(** C13: [select_small] on a closed interval of binary rationals: it fails exactly on the empty
    interval, and otherwise both its linear and its binary search end within
    [min (m_k lower) (m_k upper)] steps with the point of the interval whose exponent is least. *)
Theorem select_small_correct (fuel : nat) (lower upper : mpbq) :
  wf lower -> wf upper -> Z.min (m_k lower) (m_k upper) <= Z.of_nat fuel ->
  ((V upper < V lower)%Q -> select_small fuel lower upper = Some None) /\
  ((V lower <= V upper)%Q ->
   exists r, select_small fuel lower upper = Some (Some r) /\
             simplest (closed (V lower) (V upper)) r).
Proof.
  intros Hl Hu Hf. unfold select_small, gt. pose proof (wf_k _ Hl). pose proof (wf_k _ Hu).
  split; intros H1.
  - by rewrite (proj2 (bq_lt_spec upper lower ltac:(lia) ltac:(lia)) H1).
  - destruct (lt upper lower) eqn:E.
    { apply bq_lt_spec in E; [|lia..]. by apply Qle_not_lt in H1. }
    destruct (select_small_core_spec _ _ Hl Hu H1 fuel Hf) as (r & -> & Hr). by exists r.
Qed.

(** The searches in half open and open intervals with rational bounds in lowest terms end:
    within [m_k] of the binary rational bound, or within one plus the binary logarithm of the
    product of the denominators; they return the point of the interval whose exponent is least. *)
Theorem select_small_open_correct (fuel : nat) (p q : Q) (lower upper : mpbq) :
  wf lower -> wf upper -> reduced p -> reduced q ->
  let K := Z.log2 (Zpos (Qden p) * Zpos (Qden q)) + 1 in K < 4294967296 ->
  m_k lower <= Z.of_nat fuel -> m_k upper <= Z.of_nat fuel -> K <= Z.of_nat fuel ->
  ((p < V upper)%Q -> exists r, select_small_core_qb fuel p upper = Some r /\
                                simplest (open_closed p (V upper)) r) /\
  ((V lower < q)%Q -> exists r, select_small_core_bq fuel lower q = Some r /\
                                simplest (closed_open (V lower) q) r) /\
  ((p < q)%Q -> exists r, select_small_core_qq fuel p q = Some r /\ simplest (open p q) r).
Proof.
  intros Hl Hu Hp Hq K HK F1 F2 F3. pose proof (wf_k _ Hl). pose proof (wf_k _ Hu).
  split; [|split]; intros Hlt.
  - unfold select_small_core_qb.
    pose proof (hit_open_closed _ _ 0 ltac:(lia) _ _ Hlt (scaled_q_0 p Hp) (scaled_b_0 _ Hu)) as Hs.
    destruct (select_integer_qb p upper) eqn:E; [eexists; split; [done|]; by apply simplest_int|].
    eapply select_scaled_simplest with (R := fun k x y => scaled_q p k x /\ scaled_b (V upper) k y);
      [| |apply _|split; [by apply scaled_q_0|by apply scaled_b_0]|done| | |by apply open_closed_own]; [..|lia|lia].
    + intros k x y Hk [Hx Hy]. by apply hit_open_closed.
    + intros k x y Hk [Hx Hy]. split; [by apply scaled_q_double|by apply scaled_b_double].
  - unfold select_small_core_bq.
    pose proof (hit_closed_open _ _ 0 ltac:(lia) _ _ Hlt (scaled_b_0 _ Hl) (scaled_q_0 q Hq)) as Hs.
    destruct (select_integer_bq lower q) eqn:E; [eexists; split; [done|]; by apply simplest_int|].
    eapply select_scaled_simplest with (R := fun k x y => scaled_b (V lower) k x /\ scaled_q q k y);
      [| |apply _|split; [by apply scaled_b_0|by apply scaled_q_0]|done| | |by apply closed_open_own]; [..|lia|lia].
    + intros k x y Hk [Hx Hy]. by apply hit_closed_open.
    + intros k x y Hk [Hx Hy]. split; [by apply scaled_b_double|by apply scaled_q_double].
  - unfold select_small_core_qq.
    pose proof (hit_open p q 0 ltac:(lia) _ _ (scaled_q_0 p Hp) (scaled_q_0 q Hq)) as Hs.
    destruct (select_integer_qq p q) eqn:E; [eexists; split; [done|]; by apply simplest_int|].
    destruct (open_hit p q Hlt) as [m Hm]. pose proof (Z.log2_nonneg (Zpos (Qden p) * Zpos (Qden q))).
    eapply select_scaled_simplest with (R := fun k x y => scaled_q p k x /\ scaled_q q k y);
      [| |apply _|split; by apply scaled_q_0|done| | |apply Hm]; [..|lia|lia].
    + intros k x y Hk [Hx Hy]. by apply hit_open.
    + intros k x y Hk [Hx Hy]. split; by apply scaled_q_double.
Qed.

(** [eq], [lt], [le] decide equality and order of the numbers denoted, between numerals and
    against rationals and integers; [lt_1div2k] compares with [1/2^k]; [floor] and [ceil] are the
    integer parts.  Equality relies on normalization. *)
Theorem comparisons_correct (a b : mpbq) (q : Q) (z k : Z) : wf a -> wf b -> 0 <= k ->
  (eq a b = true <-> (V a == V b)%Q) /\ (lt a b = true <-> (V a < V b)%Q) /\
  (le a b = true <-> (V a <= V b)%Q) /\
  (eq_mpq a q = true <-> (V a == q)%Q) /\ (lt_mpq a q = true <-> (V a < q)%Q) /\
  (le_mpq a q = true <-> (V a <= q)%Q) /\
  (lt_mpz a z = true <-> (V a < inject_Z z)%Q) /\ (le_mpz a z = true <-> (V a <= inject_Z z)%Q) /\
  (lt_1div2k a k = true <-> (V a < V (Mpbq 1 k))%Q) /\
  floor a = Qfloor (V a) /\ ceil a = Qceiling (V a).
Proof.
  intros Ha Hb Hk. pose proof (wf_k _ Ha). pose proof (wf_k _ Hb).
  split; [by apply bq_eq_spec|]. split; [apply bq_lt_spec; lia|]. split; [apply le_spec; lia|].
  split; [apply eq_mpq_spec; lia|]. split; [apply lt_mpq_spec; lia|]. split; [apply le_mpq_spec; lia|].
  split; [apply lt_mpz_spec; lia|]. split; [apply le_mpz_spec; lia|].
  split; [apply lt_1div2k_spec; lia|]. split; [by apply floor_spec|by apply ceil_spec].
Qed.

(** C14: [root_lower] and [root_upper] end (the bisection of [mpz_manager::root] takes at most
    [log2 |num| + 2] steps), bound the [n]-th root from below and above, keep the sign of
    non-negative numbers, and report exactness only when the result is the root. *)
Theorem root_bounds (fuel : nat) (a : mpbq) (n : Z) :
  wf a -> 0 < n < 4294967296 -> (Z.odd n = true \/ 0 <= m_num a) ->
  Z.log2 (Z.abs (m_num a)) + 2 <= Z.of_nat fuel ->
  exists l u el eu, root_lower fuel a n = Some (l, el) /\ root_upper fuel a n = Some (u, eu) /\
    wf l /\ wf u /\ (V l ^ n <= V a)%Q /\ (V a <= V u ^ n)%Q /\
    (el = true -> V l ^ n == V a)%Q /\ (eu = true -> V u ^ n == V a)%Q /\
    (0 <= V a -> 0 <= V l /\ 0 <= V u)%Q.
Proof.
  intros Ha Hn Hd Hf.
  destruct (root_lower_spec a n fuel Ha Hn Hd Hf) as (l & el & ? & ? & ? & ? & ?).
  destruct (root_upper_spec a n fuel Ha Hn Hd Hf) as (u & eu & ? & ? & ? & ? & ?).
  exists l, u, el, eu. split_and!; auto.
Qed.

(** C15: rounding to [k] fractional bits: [approx] leaves short numerals alone and otherwise ends
    strictly on the requested side, less than one unit in the last place away; [approx_div] is exact
    when the divisor's numerator is a power of two or divides the dividend's, and otherwise on the
    requested side of the quotient, at most one unit away. *)
Theorem approximation_bounds (a b : mpbq) (k : Z) (to_plus_inf : bool) :
  wf a -> wf b -> m_num b <> 0 -> 0 <= k -> k + m_k b < 4294967296 ->
  m_k a + Z.log2 (Z.abs (m_num b)) < 4294967296 ->
  let r := approx a k to_plus_inf in
  let c := approx_div a b k to_plus_inf in
  (m_k a <= k -> r = a) /\
  (k < m_k a -> wf r /\ m_k r <= k /\
     if to_plus_inf then (V a < V r /\ V r < V a + ulp k)%Q else (V r < V a /\ V a < V r + ulp k)%Q) /\
  (exact_div a b -> wf c /\ (V c == V a / V b)%Q) /\
  (~ exact_div a b -> wf c /\ m_k c <= k /\
     if to_plus_inf then (V a / V b <= V c /\ V c <= V a / V b + ulp k)%Q
     else (V c <= V a / V b /\ V a / V b <= V c + ulp k)%Q).
Proof.
  intros Ha Hb Hn Hk H1 H2 r c. split_and!.
  - intros H. unfold r, approx. by rewrite (proj2 (Z.leb_le _ _) H).
  - intros H. apply approx_spec; [done|lia].
  - intros H. by apply approx_div_exact.
  - intros H. by apply approx_div_rounded.
Qed.

(** C16: for a rational [q] in lowest terms that is no binary rational and [l < q < u], the bisections of
    [refine_upper] and [refine_lower] end, within the [n] steps that divide the interval below the
    distance to be crossed, and return an interval around [q] whose refined bound moved. *)
Theorem refine_terminates (fuel n : nat) (q : Q) (l u : mpbq) :
  reduced q -> is_power_of_two (Zpos (Qden q)) = None -> wf l -> wf u -> (V l < q)%Q -> (q < V u)%Q ->
  Z.max (m_k l) (m_k u) + Z.of_nat n < 4294967296 -> (n <= fuel)%nat ->
  ((V u - V l < (V u - q) * inject_Z (2 ^ Z.of_nat n))%Q ->
   exists l' u', refine_upper fuel q l u = Some (l', u') /\ wf l' /\ wf u' /\
     (V l <= V l')%Q /\ (V l' < q)%Q /\ (q < V u')%Q /\ (V u' < V u)%Q) /\
  ((V u - V l < (q - V l) * inject_Z (2 ^ Z.of_nat n))%Q ->
   exists l' u', refine_lower fuel q l u = Some (l', u') /\ wf l' /\ wf u' /\
     (V l < V l')%Q /\ (V l' < q)%Q /\ (q < V u')%Q /\ (V u' <= V u)%Q).
Proof.
  intros Hr Hn Hl Hu H1 H2 H3 H4. split; intros H5.
  - eapply (refine_upper_spec q Hr Hn n fuel l u (Z.max (m_k l) (m_k u))); eauto; lia.
  - eapply (refine_lower_spec q Hr Hn n fuel l u (Z.max (m_k l) (m_k u))); eauto; lia.
Qed.

(** [to_mpbq] converts exactly when the rational is binary, says so, and otherwise returns the
    numerator over the least power of two above the denominator; [magnitude_lb] and [magnitude_ub]
    are the exponents of powers of two around the number. *)
Theorem conversion_magnitude (q : Q) (a : mpbq) :
  reduced q -> Z.log2 (Zpos (Qden q)) + 1 < 4294967296 -> wf a -> small_magnitude a ->
  (let (x, exact) := to_mpbq q in
   wf x /\
   if exact then (V x == q)%Q
   else (forall y, wf y -> ~ (V y == q)%Q) /\
        (V x == Qmake (Qnum q) (Z.to_pos (2 ^ (Z.log2 (Zpos (Qden q)) + 1))))%Q) /\
  (0 < m_num a -> (inject_Z 2 ^ magnitude_lb a <= V a /\ V a < inject_Z 2 ^ magnitude_ub a)%Q) /\
  (m_num a < 0 -> (- inject_Z 2 ^ magnitude_lb a < V a /\ V a <= - inject_Z 2 ^ magnitude_ub a)%Q).
Proof.
  intros Hr Hs Ha Hm. split; [by apply to_mpbq_spec|]. split; intros Hp.
  - by apply magnitude_pos.
  - by apply magnitude_neg.
Qed.

(** With the result in the place of an integer operand ([mul(a, b, a)]), the product of an
    integer and a fraction is left unnormalized, since the test reads the overwritten exponent:
    [2 * 1/2] becomes [2/2], which [eq] does not identify with 1 and whose [floor] is right but
    whose [ceil] is 2. *)
Lemma mul_alias_defect :
  let a := of_mpz 2 in let b := mk 1 1 in let one := of_mpz 1 in
  let r := mul true false a b in
  wf a /\ wf b /\ (V r == V one)%Q /\ ~ wf r /\ eq r one = false /\ floor r = 1 /\ ceil r = 2 /\
  mul false false a b = one.
Proof.
  cbv zeta. split; [apply wf_int|]. split; [split; [vm_compute; split; done|by right]|].
  split; [done|]. split; [|done]. intros [_ [H|H]]; done.
Qed.

(** [display_decimal] prints the integer part of the absolute value and at most [prec] further digits;
    they are the digits of the number rounded towards zero, and the expansion is exact when it is not ended by a question mark. *)
Theorem display_decimal_correct (a : mpbq) (prec : nat) : wf a -> 0 < m_k a ->
  let p := 2 ^ m_k a in
  exists v t, display_decimal a prec =
      (if m_num a <? 0 then [Str [45]] else []) ++ Num v :: Str [46] :: t /\
    Forall (fun d => 0 <= d < 10) (digits t) /\ (length (digits t) <= prec)%nat /\
    let m := Z.of_nat (length (digits t)) in
    decimal v (digits t) * p <= Z.abs (m_num a) * 10 ^ m < (decimal v (digits t) + 1) * p /\
    (truncated t = false -> decimal v (digits t) * p = Z.abs (m_num a) * 10 ^ m).
Proof.
  intros Ha Hk p. pose proof (wf_k a Ha). assert (0 < p) as Hp by (apply pow2_pos; lia).
  unfold display_decimal, is_int. destruct (Z.eqb_spec (m_k a) 0); [lia|]. fold p.
  exists (Z.quot (Z.abs (m_num a)) p), (decimal_loop prec (Z.rem (Z.abs (m_num a)) p) p).
  split; [done|]. rewrite Z.quot_div_nonneg, Z.rem_mod_nonneg by lia.
  destruct (decimal_loop_spec prec (Z.abs (m_num a) / p) (Z.abs (m_num a) mod p) p Hp) as (H1 & H2 & H3 & H4);
    [by apply Z.mod_pos_bound|].
  replace (Z.abs (m_num a) / p * p + Z.abs (m_num a) mod p) with (Z.abs (m_num a)) in *
    by (pose proof (Z.div_mod (Z.abs (m_num a)) p ltac:(lia)); lia).
  split; [done|]. split; [lia|]. done.
Qed.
━━━
Task prompt
Here the output must be the lines above from the line with "wf lower -> wf upper -> Z.min" to the line with "apply bq_lt_spec in", both included, duplicated word for word and nothing else.

Expected answer
  wf lower -> wf upper -> Z.min (m_k lower) (m_k upper) <= Z.of_nat fuel ->
  ((V upper < V lower)%Q -> select_small fuel lower upper = Some None) /\
  ((V lower <= V upper)%Q ->
   exists r, select_small fuel lower upper = Some (Some r) /\
             simplest (closed (V lower) (V upper)) r).
Proof.
  intros Hl Hu Hf. unfold select_small, gt. pose proof (wf_k _ Hl). pose proof (wf_k _ Hu).
  split; intros H1.
  - by rewrite (proj2 (bq_lt_spec upper lower ltac:(lia) ltac:(lia)) H1).
  - destruct (lt upper lower) eqn:E.
    { apply bq_lt_spec in E; [|lia..]. by apply Qle_not_lt in H1. }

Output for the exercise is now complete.